Arkansas Democrat-Gazette

How to cope with holiday cheer

- KAREN MARTIN Karen Martin is senior editor of Perspectiv­e. kmartin@adgnewsroo­m.com

Arecent commentary by Kansas City Magazine food editor Tyler Shane in The Washington Post at first seems mildly amusing. Then, with further considerat­ion, it gains momentum:

“I can be a lazy, self-indulgent procrastin­ator. So in 2020, when my mental health was plummeting along with the rest of the world’s … the cure to my indolence, it turns out, wasn’t meditation or bonebroth cleanses. It was in my kitchen sink. Just do the dishes. Every day. By hand.

“Washing the dishes by hand is a chore that even the most diligent overachiev­er might struggle to embrace with glee. … there’s no aesthetic appeal to hovering over a sink with oversized rubber gloves. There’s no teasing superiorit­y to scraping dried egg from a pan.

“But I tried everything. I woke at sunrise. I started therapy. I affirmed ‘I am worthy’ to the bags under my eyes while face tapping to cleanse my liver. I journaled. I fasted. I even became a yoga teacher, meditating for hours while detoxing from all the good stuff.

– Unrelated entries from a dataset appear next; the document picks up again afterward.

(* ===== verification/Bio.v ===== *)
(** * kernel/bio.c: the buffer cache

    The buffers hang on a doubly linked list in order of recent use, kept
    by indices into the buffer array as the code keeps it by pointers; the
    list head has index [NBUF].  A process is known by its identifier [n].
    [acquiresleep] of a buffer another process holds would block the caller,
    which the model shows as [Hang]. *)

From stdpp Require Import sorting.
From S2P Require Import Prelude Memory StringC Sleeplock.

(** ** State *)

Definition NBUF : Z := 30.

Record buf := Buf {
  bvalid : Z;                   (* int valid *)
  bdev : Z;                     (* uint dev *)
  blockno : Z;                  (* uint blockno *)
  block : sleeplock;            (* struct sleeplock lock *)
  refcnt : Z;                   (* uint refcnt *)
  bprev : Z;                    (* struct buf *prev, *next *)
  bnext : Z;
  bdata : mem                   (* uchar data[BSIZE] *)
}.

Definition set_bvalid v b := Buf v (bdev b) (blockno b) (block b) (refcnt b) (bprev b) (bnext b) (bdata b).
Definition set_bdev v b := Buf (bvalid b) v (blockno b) (block b) (refcnt b) (bprev b) (bnext b) (bdata b).
Definition set_blockno v b := Buf (bvalid b) (bdev b) v (block b) (refcnt b) (bprev b) (bnext b) (bdata b).
Definition set_block v b := Buf (bvalid b) (bdev b) (blockno b) v (refcnt b) (bprev b) (bnext b) (bdata b).
Definition set_refcnt v b := Buf (bvalid b) (bdev b) (blockno b) (block b) v (bprev b) (bnext b) (bdata b).
Definition set_bprev v b := Buf (bvalid b) (bdev b) (blockno b) (block b) (refcnt b) v (bnext b) (bdata b).
Definition set_bnext v b := Buf (bvalid b) (bdev b) (blockno b) (block b) (refcnt b) (bprev b) v (bdata b).
Definition set_bdata v b := Buf (bvalid b) (bdev b) (blockno b) (block b) (refcnt b) (bprev b) (bnext b) v.

(** The cache, the disk behind it by block number, and the blocks written
    to it so far, the latest first. *)
Record bio := Bio { bufs : Z -> buf; disk : Z -> mem; writes : list (Z * mem) }.

Definition HEAD : Z := NBUF.

(** ** Operations *)

Definition get_buf (i : Z) : M bio buf := kget (fun s => bufs s i).
Definition upd_buf (i : Z) (f : buf -> buf) : M bio unit :=
  kupd (fun s => Bio (upd (bufs s) i (f (bufs s i))) (disk s) (writes s)).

“When you’re in the pits of self-loathing, you don’t need to uproot your entire being. You just need discipline. Any discipline will do. … Instead of avoiding the pile in the sink, I began to confront the stacks of dirty dishes after every meal, rather than collapsing on the couch with a full belly. It still felt like the world was ending, but each day I woke up to a clean kitchen, and a clean slate.”

Maybe you’re among the many who thoroughly embrace the Christmas season—the festivitie­s, the open houses, the tree-lightings, the suddenly cordial co-workers who previously weren’t, the shopping, the caroling, the church-going, the days off work, the increased interactio­ns with family and friends.

Then there are those of us who aren’t impressed by it all. My family never fussed much over Christmas; the best moments were when we got an aluminum tree with a color wheel and our dachshund-beagle Pal ripped the wrapping off his new toy.

The worst was the annual Christmas party with my dad’s extended family of five brothers and two sisters, my many cousins (some of them adopted), and assorted distant relatives and neighbors.

None of these people were all that fond of one another, but they got along well enough to drink lots of Scotch (some of the uncles were not above buying cases of such that “fell off” the tailgates of fellow union members’ trucks), tell tall tales, eat stuffed cabbage, and if the evening got rowdy enough, dance on furniture not designed to hold dancers.

Sounds like fun, right? Not for kids. We were stuck at these evening gatherings, held on the first Saturday after Dec. 25 and rotated around my dad’s siblings, for four or five hours while our elders got a chance to cut loose. Shunted off into kitchens or rec rooms, we’d play board games, watch some TV (programmin­g then isn’t what it is now), and show up for the gift-giving moments (we drew names to determine recipients; I usually ended up with someone like elderly, oversized Aunt Martha, who complained my gifts didn’t come close to meeting the suggested dollar value of around $25).

If there was a piano anywhere, my normally serene mother, having had a few highballs, would insist I play for a while. When I did, my aunts howled that they couldn’t sing along with the Johnny Vadnal’s polka blasting from a mono turntable. These evenings turned me into a lifelong cleaner-upper. The only points I ever earned with my aunts was my enthusiasm for scrubbing glasses, collecting sauce-smeared plates, emptying overflowin­g ash trays, sweeping kitchen floors, and washing dishes (dishwasher­s weren’t ubiquitous in aging foursquare houses on East 31st Street in Cleveland in those days).

The habit is hard to break. I’m reminded of those nights at those parties when we have friends over for casual suppers. As soon as the contents of a plate or platter have been consumed, I have to control the urge to whisk it away, along with empty wine glasses, canape trays, ladles, spatulas, salt and pepper shakers, hot sauce (served with everything at my house) and cutlery.

When I give in and start moving the mess into the kitchen (located directly by the dining area, so at least I can keep chatting with guests), I start rinsing and stocking the dishwasher. This probably seems rude to visitors, but I can’t help myself. My self-discipline won’t let me.

To have a clean kitchen is to have a clean slate.